Raul Velloso calcula que a taxa de investimentos públicos em infraestrutura caiu de 3,9% do Produto Interno Bruno (PIB) em 1980 para 0,67% do PIB em 2019. Enquanto o Brasil investia em média 4,7% do PIB na década de 1980, o PIB cresceu 3,6%. De 1991 em diante, os índices caíram para 2,2% e 2,3%, respectivamente. “O Brasil não vai crescer se não expandir os investimentos”, disse o economista.
Para o especialista em infraestrutura Claudio Frischtak, seria necessário um investimento de aproximadamente 4,1% do PIB durante duas décadas para modernizar a infraestrutura do País. Hoje, o nível de investimentos públicos e privados está em 1,6%. “Com cobertor curto, em certa medida quem grita mais alto leva. De um lado, temos um grande volume de emendas, das quais a de relator é a mais distorcida, pela falta de transparência, e do outro o fundo eleitoral. A mistura desses dois acaba empurrando ainda mais os investimentos para um cantinho”, afirmou Frischtak.
Raul Velloso defende a substituição do teto por uma meta de dívida pública, em que esse índice possa ser inclusive revisto o aumento de despesas. Na opinião de Raul Velloso, o teto de gastos e a distorção das emendas do orçamento secreto complicam ainda mais o cenário das contas públicas. “É preciso olhar o mérito, e não o número. Em vez de usar o dinheiro para investir, estão usando para fazer coisas que ninguém sabe o que é. A responsabilidade fiscal tem que ser avaliada de uma forma diferente.”

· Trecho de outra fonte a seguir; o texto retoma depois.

(** What the pattern accepts: the dash only in the project, the underscore
    only in the dataset and the table, the dollar only in the table. *)
Definition table_reference (s : str) : Prop :=
  exists p d t,
    s = p ++ dot ++ d ++ dot ++ t /\
    (p <> [] /\ all_in project_char p) /\
    (d <> [] /\ all_in dataset_char d) /\
    (t <> [] /\ all_in table_char t).

(** *** Operations *)

Definition invalid_table_reference {TS : TableStore} {A : Type}
    (w : world TS) : result A * world TS :=
  (Raise (BigQueryServiceError InvalidTableReference), w).

(** The project of a dataset, or the general one, is configured. *)
Definition project_resolves (settings : Settings) (specific : option str)
  : bool :=
  truthy (py_or specific (bigquery_project_id settings)).

(** Every exception the operation can raise satisfies [P]. *)
Definition raises_only {TS : TableStore} {A : Type} (P : exn -> Prop)
    (m : M TS A) : Prop :=
  forall w e w', m w = (Raise e, w') -> P e.

(** The error raised for an empty month list is raised for no other. *)
Definition not_month_error (e : exn) : Prop :=
  e <> BigQueryServiceError NoMonthSelected.

(** The columns asked for, when there are some. *)
Definition requested (sel : option (list str)) : list str :=
  match sel with Some l => l | None => [] end.

End Vocabulary.
(** The bytes of a text followed by a line feed are the bytes of the
    text followed by the byte of the line feed. *)
Lemma encode_nl : forall s : str,
  encode (s ++ nl) = match encode s with
                     | Some data => Some (data ++ [x0a])%list
                     | None => None
                     end.
Proof.
  intro s. unfold encode. rewrite chars_app, forallb_app, utf8_app.
  destruct (forallb encodable (chars s)); reflexivity.
Qed.

(** The four ways the guarded write to the child's input can go. *)
Lemma stdin_send_ok : forall env wr p d w,
  encode p = Some d ->
  outcome env (calls w) = Returns -> outcome env (S (calls w)) = Returns ->
  attempt (bind (encoded (p ++ nl)) (fun data =>
           bind (call env (StdinWrite wr data))
             (fun _ => bind (call env (StdinDrain wr)) (fun _ => clear_prompt)))) w
  = (Ok Returns,
     mkWorld (prompt_cleared (sess w)) (reads w) (S (S (calls w)))
       (trace w ++ [(StdinWrite wr (d ++ [x0a]), Returns);
                    (StdinDrain wr, Returns)])%list).
Proof.
  intros env wr p d w E O1 O2. unfold encoded. rewrite encode_nl, E.
  unfold clear_prompt. munfold. cbn.
  rewrite O1. cbn. rewrite O2. cbn. rewrite <- app_assoc. reflexivity.
Qed.

Lemma stdin_send_unencodable : forall env wr p w,
  encode p = None ->
  attempt (bind (encoded (p ++ nl)) (fun data =>
           bind (call env (StdinWrite wr data))
             (fun _ => bind (call env (StdinDrain wr)) (fun _ => clear_prompt)))) w
  = (Ok (Raises OtherError), w).
Proof.
  intros env wr p w E. unfold encoded. rewrite encode_nl, E. reflexivity.
Qed.

Lemma stdin_send_write_fails : forall env wr p d w e,
  encode p = Some d ->
  outcome env (calls w) = Raises e ->
  attempt (bind (encoded (p ++ nl)) (fun data =>
           bind (call env (StdinWrite wr data))
             (fun _ => bind (call env (StdinDrain wr)) (fun _ => clear_prompt)))) w
  = (Ok (Raises e),
     mkWorld (sess w) (reads w) (S (calls w))
       (trace w ++ [(StdinWrite wr (d ++ [x0a]), Raises e)])%list).
Proof.
  intros env wr p d w e E O1. unfold encoded. rewrite encode_nl, E.
  munfold. cbn. rewrite O1. reflexivity.
Qed.

Lemma stdin_send_drain_fails : forall env wr p d w e,
  encode p = Some d ->
  outcome env (calls w) = Returns -> outcome env (S (calls w)) = Raises e ->
  attempt (bind (encoded (p ++ nl)) (fun data =>
           bind (call env (StdinWrite wr data))
             (fun _ => bind (call env (StdinDrain wr)) (fun _ => clear_prompt)))) w
  = (Ok (Raises e),
     mkWorld (sess w) (reads w) (S (S (calls w)))
       (trace w ++ [(StdinWrite wr (d ++ [x0a]), Returns);
                    (StdinDrain wr, Raises e)])%list).
Proof.
  intros env wr p d w e E O1 O2. unfold encoded. rewrite encode_nl, E.
  munfold. cbn. rewrite O1. cbn. rewrite O2. cbn.
  rewrite <- app_assoc. reflexivity.
Qed.

(** Whatever becomes of the guarded write, the session is either left
    as it was or has its prompt bookkeeping cleared, and nothing is sent
    to the chat. *)
Lemma stdin_send_any : forall env wr p w,
  exists r n made,
    attempt (bind (encoded (p ++ nl)) (fun data =>
             bind (call env (StdinWrite wr data))
               (fun _ => bind (call env (StdinDrain wr)) (fun _ => clear_prompt)))) w
    = (Ok r, mkWorld (match r with
                      | Returns => prompt_cleared (sess w)
                      | Raises _ => sess w
                      end) (reads w) n (trace w ++ made)%list) /\
    sent_bodies made = [] /\
    (r = Returns -> exists d, encode p = Some d /\ stdin_writes made = [(d ++ [x0a])%list]).
Proof.
  intros env wr p w.
  destruct (encode p) as [d|] eqn:E.
  - destruct (outcome env (calls w)) as [|e] eqn:O1.
    + destruct (outcome env (S (calls w))) as [|e] eqn:O2.
      * rewrite (stdin_send_ok env wr p d w E O1 O2).
        exists Returns. do 2 eexists. split; [reflexivity|]. split; [reflexivity|].
        intros _. exists d. split; reflexivity.
      * rewrite (stdin_send_drain_fails env wr p d w e E O1 O2).
        exists (Raises e). do 2 eexists. split; [reflexivity|]. split; [reflexivity|].
        discriminate.
    + rewrite (stdin_send_write_fails env wr p d w e E O1).
      exists (Raises e). do 2 eexists. split; [reflexivity|]. split; [reflexivity|].
      discriminate.
  - rewrite (stdin_send_unencodable env wr p w E).
    exists (Raises OtherError), (calls w), []. rewrite app_nil_r.
    split; [destruct w; reflexivity|]. split; [reflexivity|]. discriminate.
Qed.

(** A selection reaches [route_code] with the code after the bar. *)
Lemma callback_dispatch : forall env st ss sl prefix code w,
  prefix = "menu_choice|" \/ prefix = "menu_back|" ->
  callback_handler env st ss sl (Some (prefix ++ code)) w
  = bind (call env AnswerCallback) (fun _ => route_code env (prefix ++ code)) w
  /\ after_bar (prefix ++ code) = Some code.
Proof.
  intros env st ss sl prefix code w [-> | ->]; split; reflexivity.
Qed.

Lemma route_code_ok : forall env prefix code d wr w,
  prefix = "menu_choice|" \/ prefix = "menu_back|" ->
  is_running (sess w) = true -> stdin_writer (sess w) = Some wr ->
  encode code = Some d ->
  outcome env (calls w) = Returns -> outcome env (S (calls w)) = Returns ->
  route_code env (prefix ++ code) w
  = (Ok tt,
     mkWorld (prompt_cleared (sess w)) (reads w) (S (S (calls w)))
       (trace w ++ [(StdinWrite wr (d ++ [x0a]), Returns);
                    (StdinDrain wr, Returns)])%list).
Proof.
  intros env prefix code d wr w Hp Hr Hw E O1 O2. unfold route_code.
  assert (A : after_bar (prefix ++ code) = Some code)
    by (destruct Hp as [-> | ->]; reflexivity).
  rewrite A. unfold bind at 1, get. rewrite Hw, Hr.
  unfold bind at 1. rewrite (stdin_send_ok env wr code d w E O1 O2). reflexivity.
Qed.

Lemma callback_selection_ok : forall env st ss sl prefix code d wr w,
  prefix = "menu_choice|" \/ prefix = "menu_back|" ->
  is_running (sess w) = true -> stdin_writer (sess w) = Some wr ->
  encode code = Some d ->
  outcome env (calls w) = Returns -> outcome env (S (calls w)) = Returns ->
  outcome env (S (S (calls w))) = Returns ->
  callback_handler env st ss sl (Some (prefix ++ code)) w
  = (Ok tt,
     mkWorld (prompt_cleared (sess w)) (reads w) (S (S (S (calls w))))
       (trace w ++ [(AnswerCallback, Returns);
                    (StdinWrite wr (d ++ [x0a]), Returns);
                    (StdinDrain wr, Returns)])%list).
Proof.
  intros env st ss sl prefix code d wr w Hp Hr Hw E O0 O1 O2.
  rewrite (proj1 (callback_dispatch env st ss sl prefix code w Hp)).
  unfold bind, call at 1. rewrite O0.
  rewrite (route_code_ok env prefix code d wr
             (mkWorld (sess w) (reads w) (S (calls w))
                (trace w ++ [(AnswerCallback, Returns)])%list) Hp Hr Hw E O1 O2).
  cbn. rewrite <- app_assoc. reflexivity.
Qed.
(** * The SAVBES chat widget: an embedding of its two front ends

    The repository ships the same chat twice:

    - [src/templates/index.html] carries an inline script (module [Inline]);
    - [src/static/js.js] is a self-installing script that looks for the
      element [#savbes-chat-container] and builds the chat inside it
      (module [Widget]).

    Both are modelled over one small model of what a browser gives a
    script: JavaScript strings and JSON values (module [Js]) and a document
    tree (module [Dom]).  Every handler is a function in a state-and-exception
    monad over the state its script can reach. *)

From Stdlib Require Import List NArith String Ascii Bool Lia.
From stdpp Require Import gmap.
Import ListNotations.

Set Warnings "-register-all".
#[local] Open Scope string_scope.
#[local] Open Scope list_scope.
#[local] Open Scope N_scope.

(** ** JavaScript strings and values *)

Module Js.

(** A JavaScript string is a sequence of UTF-16 code units. *)
Definition jsstring := list N.

(** Source literals are written as Rocq strings (UTF-8 bytes) and decoded
    to code units; [utf16_of_utf8] is only used for literals of the two
    scripts. *)
Fixpoint utf16_of_utf8 (bs : list N) : jsstring :=
  match bs with
  | [] => []
  | b :: r =>
      if b <? 128 then b :: utf16_of_utf8 r
      else if b <? 224 then
        match r with
        | c :: r1 => ((b - 192) * 64 + (c - 128)) :: utf16_of_utf8 r1
        | _ => []
        end
      else if b <? 240 then
        match r with
        | c :: d :: r2 =>
            ((b - 224) * 4096 + (c - 128) * 64 + (d - 128)) :: utf16_of_utf8 r2
        | _ => []
        end
      else
        match r with
        | c :: d :: e :: r3 =>
            let cp := (b - 240) * 262144 + (c - 128) * 4096
                      + (d - 128) * 64 + (e - 128) in
            let v := cp - 65536 in
            (55296 + v / 1024) :: (56320 + v mod 1024) :: utf16_of_utf8 r3
        | _ => []
        end
  end.

Definition lit (s : string) : jsstring :=
  utf16_of_utf8 (List.map N_of_ascii (list_ascii_of_string s)).

(** [a === b] on strings *)
Fixpoint str_eqb (a b : jsstring) : bool :=
  match a, b with
  | [], [] => true
  | x :: a', y :: b' => (x =? y) && str_eqb a' b'
  | _, _ => false
  end.

Definition is_empty (s : jsstring) : bool :=
  match s with [] => true | _ => false end.

(** WhiteSpace and LineTerminator of ECMAScript: what [String.prototype.trim]
    strips and what [\s] matches. *)
Definition is_whitespace (c : N) : bool :=
  (c =? 9) || (c =? 10) || (c =? 11) || (c =? 12) || (c =? 13) || (c =? 32)
  || (c =? 160) || (c =? 5760) || ((8192 <=? c) && (c <=? 8202))
  || (c =? 8232) || (c =? 8233) || (c =? 8239) || (c =? 8287)
  || (c =? 12288) || (c =? 65279).

Fixpoint trimStart (s : jsstring) : jsstring :=
  match s with
  | [] => []
  | c :: r => if is_whitespace c then trimStart r else s
  end.

Definition trimEnd (s : jsstring) : jsstring := rev (trimStart (rev s)).
(** * The status-notice engine of azael-site

    A shallow embedding of the [useStatusAlert] composable
    (parser, schedule predicates, label classifier, fetcher, dismissal
    store) and of the two [StatusAlert] components that select what the
    banner presents, followed by the properties proved about them. *)

From Stdlib Require Import List ZArith NArith Lia Bool String Ascii DecimalString.
From Stdlib Require Import Permutation.
Import ListNotations.

Set Implicit Arguments.

(* ===================================================================== *)
(** * JavaScript strings and the built-ins the composable calls *)
(* ===================================================================== *)

Module JS.

(** A JavaScript string is a sequence of UTF-16 code units. *)
Definition char := N.
Definition str := list char.

(** A string literal of the source (ASCII only) as code units. *)
Definition lit (s : string) : str :=
  List.map N_of_ascii (list_ascii_of_string s).

Fixpoint str_eqb (a b : str) : bool :=
  match a, b with
  | [], [] => true
  | x :: a', y :: b' => N.eqb x y && str_eqb a' b'
  | _, _ => false
  end.

(** LineTerminator: LF, CR, LS, PS. *)
Definition isLineTerminator (c : char) : bool :=
  (N.eqb c 10 || N.eqb c 13 || N.eqb c 8232 || N.eqb c 8233)%bool.

(** What [\s] matches and what [trim] strips: WhiteSpace and
    LineTerminator code points. *)
Definition isWhiteSpace (c : char) : bool :=
  (N.eqb c 9 || N.eqb c 11 || N.eqb c 12 || N.eqb c 32 || N.eqb c 160
   || N.eqb c 5760 || (N.leb 8192 c && N.leb c 8202)
   || N.eqb c 8239 || N.eqb c 8287 || N.eqb c 12288 || N.eqb c 65279
   || isLineTerminator c)%bool.

(** What [.] matches (no [s] flag): anything but a line terminator. *)
Definition dot (c : char) : bool := negb (isLineTerminator c).

(** What [[\s\S]] matches: every code unit. *)
Definition anyChar (c : char) : bool := true.

Fixpoint takeWhile (p : char -> bool) (s : str) : str :=
  match s with
  | c :: s' => if p c then c :: takeWhile p s' else []
  | [] => []
  end.

Fixpoint dropWhile (p : char -> bool) (s : str) : str :=
  match s with
  | c :: s' => if p c then dropWhile p s' else s
  | [] => []
  end.

(** [String.prototype.trim] and its two halves. *)
Definition trimStart (s : str) : str := dropWhile isWhiteSpace s.
Definition trimEnd (s : str) : str := rev (dropWhile isWhiteSpace (rev s)).
Definition trim (s : str) : str := trimEnd (trimStart s).

(** [s.split(sep)] for a one-character separator: the empty string
    splits into one empty segment, and no segment is dropped. *)
Fixpoint split (sep : char) (s : str) : list str :=
  match s with
  | [] => [[]]
  | c :: s' =>
      if N.eqb c sep then [] :: split sep s'
      else match split sep s' with
           | seg :: segs => (c :: seg) :: segs
           | [] => [[c]]
           end
  end.

(** [segs.join(sep)]. *)
Fixpoint join (sep : char) (segs : list str) : str :=
  match segs with
  | [] => []
  | [seg] => seg
  | seg :: segs' => seg ++ sep :: join sep segs'
  end.

(** [Array.prototype.includes] on an array of strings, of numbers. *)
Definition includesStr (l : list str) (x : str) : bool :=
  existsb (str_eqb x) l.
Definition includesNum (l : list Z) (x : Z) : bool :=
  existsb (Z.eqb x) l.

(** ** Regular expressions

    The backtracking matcher of the language, in continuation-passing
    style: each combinator takes what must match after it. A starred
    class hands the text it consumed to its continuation, which is how a
    capture group is read off. *)

Section Matcher.
Variable A : Type.

(** A literal. *)
Fixpoint literal (p : str) (k : str -> option A) (s : str) : option A :=
  match p with
  | [] => k s
  | c :: p' =>
      match s with
      | d :: s' => if N.eqb c d then literal p' k s' else None
      | [] => None
      end
  end.

(** [cls*]: greedy, the longest run first, giving characters back
    while the continuation fails. *)
Fixpoint star (cls : char -> bool) (k : str -> str -> option A)
         (s : str) : option A :=
  match s with
  | c :: s' =>
      if cls c then
        match star cls (fun m r => k (c :: m) r) s' with
        | Some a => Some a
        | None => k [] s
        end
      else k [] s
  | [] => k [] s
  end.

(** [cls*?]: lazy, the shortest run first. *)
Fixpoint starLazy (cls : char -> bool) (k : str -> str -> option A)
         (s : str) : option A :=
  match k [] s with
  | Some a => Some a
  | None =>
      match s with
      | c :: s' =>
          if cls c then starLazy cls (fun m r => k (c :: m) r) s' else None
      | [] => None
      end
  end.

(** [cls+], greedy. *)
Definition plus (cls : char -> bool) (k : str -> str -> option A)
           (s : str) : option A :=
  match s with
  | c :: s' =>
      if cls c then star cls (fun m r => k (c :: m) r) s' else None
  | [] => None
  end.

(** An unanchored match: the pattern [m] is tried at every index from
    the left; the result carries the text before the match. *)
Fixpoint search (m : str -> option A) (s : str) : option (str * A) :=
  match m s with
  | Some a => Some ([], a)
  | None =>
      match s with
      | c :: s' =>
          match search m s' with
          | Some (pre, a) => Some (c :: pre, a)
          | None => None
          end
      | [] => None
      end
  end.
End Matcher.

(** Truthiness of an object reference that may be [null]. *)
Definition notNull (A : Type) (o : option A) : bool :=
  match o with Some _ => true | None => false end.

(** [Date]: the time value is a number of milliseconds or NaN. *)
Inductive Date : Type :=
| InvalidDate
| Instant (ms : Z).

(** [a <= b] and [a < b] on time values: false when either is NaN. *)
Definition date_leb (a b : Date) : bool :=
  match a, b with
  | Instant x, Instant y => Z.leb x y
  | _, _ => false
  end.
Definition date_ltb (a b : Date) : bool :=
  match a, b with
  | Instant x, Instant y => Z.ltb x y
  | _, _ => false
  end.

(** The two built-ins whose result depends on the engine and its Unicode
    tables: [new Date(string)] and [String.prototype.toLowerCase]. *)
Class Host : Type := {
  Date_parse : str -> Date;
  toLowerCase : str -> str
}.

End JS.
Import JS.

(* ===================================================================== *)
(** * The composable [useStatusAlert] *)
(* ===================================================================== *)

Module UseStatusAlert.

Record Label : Type := {
  label_id : Z;
  name : str;
  color : str
}.

Record StatusIssue : Type := {
  id : Z;
  number : Z;
  title : str;
  body : str;
  html_url : str;
  state : str;
  labels : list Label;
  created_at : str;
  updated_at : str
}.

(** An optional field is [None] while the property is not set. A set
    [start] or [end] holds a [Date] object, valid or not. *)
Record ParsedStatusInfo : Type := {
  start : option Date;
  end_ : option Date;
  expectedDown : option (list str);
  expectedDegraded : option (list str);
  description : str
}.

(** ** parseIssueBody *)

(** [body.match(/<!--\s*([\s\S]*?)\s*-->/)]: [None] for [null], else
    capture group 1. *)
Definition commentMatch (body : str) : option str :=
  option_map snd
    (search
       (literal (lit "<!--")
          (star isWhiteSpace (fun _ =>
           starLazy anyChar (fun g =>
           star isWhiteSpace (fun _ =>
           literal (lit "-->") (fun _ => Some g))))))
       body).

Friscktak, no entanto, é contra mexer no teto de gastos. Ele defende duas reformas para recuperar os investimentos: melhorar as regras do Orçamento, acabando com as emendas do orçamento secreto, e a governança das despesas, considerando o retorno social dos gastos. “Temos dois grandes problemas: um volume muito limitado de investimentos e a má alocação. É um grande erro mexer no teto porque aderir ao teto força a fazer algo que ninguém gosta, que são escolhas. Se uma alteração for proposta com esse Congresso que o Executivo entregou o poder de gestão da economia e lavou as mãos, a emenda vai sair infinitamente pior que o soneto.”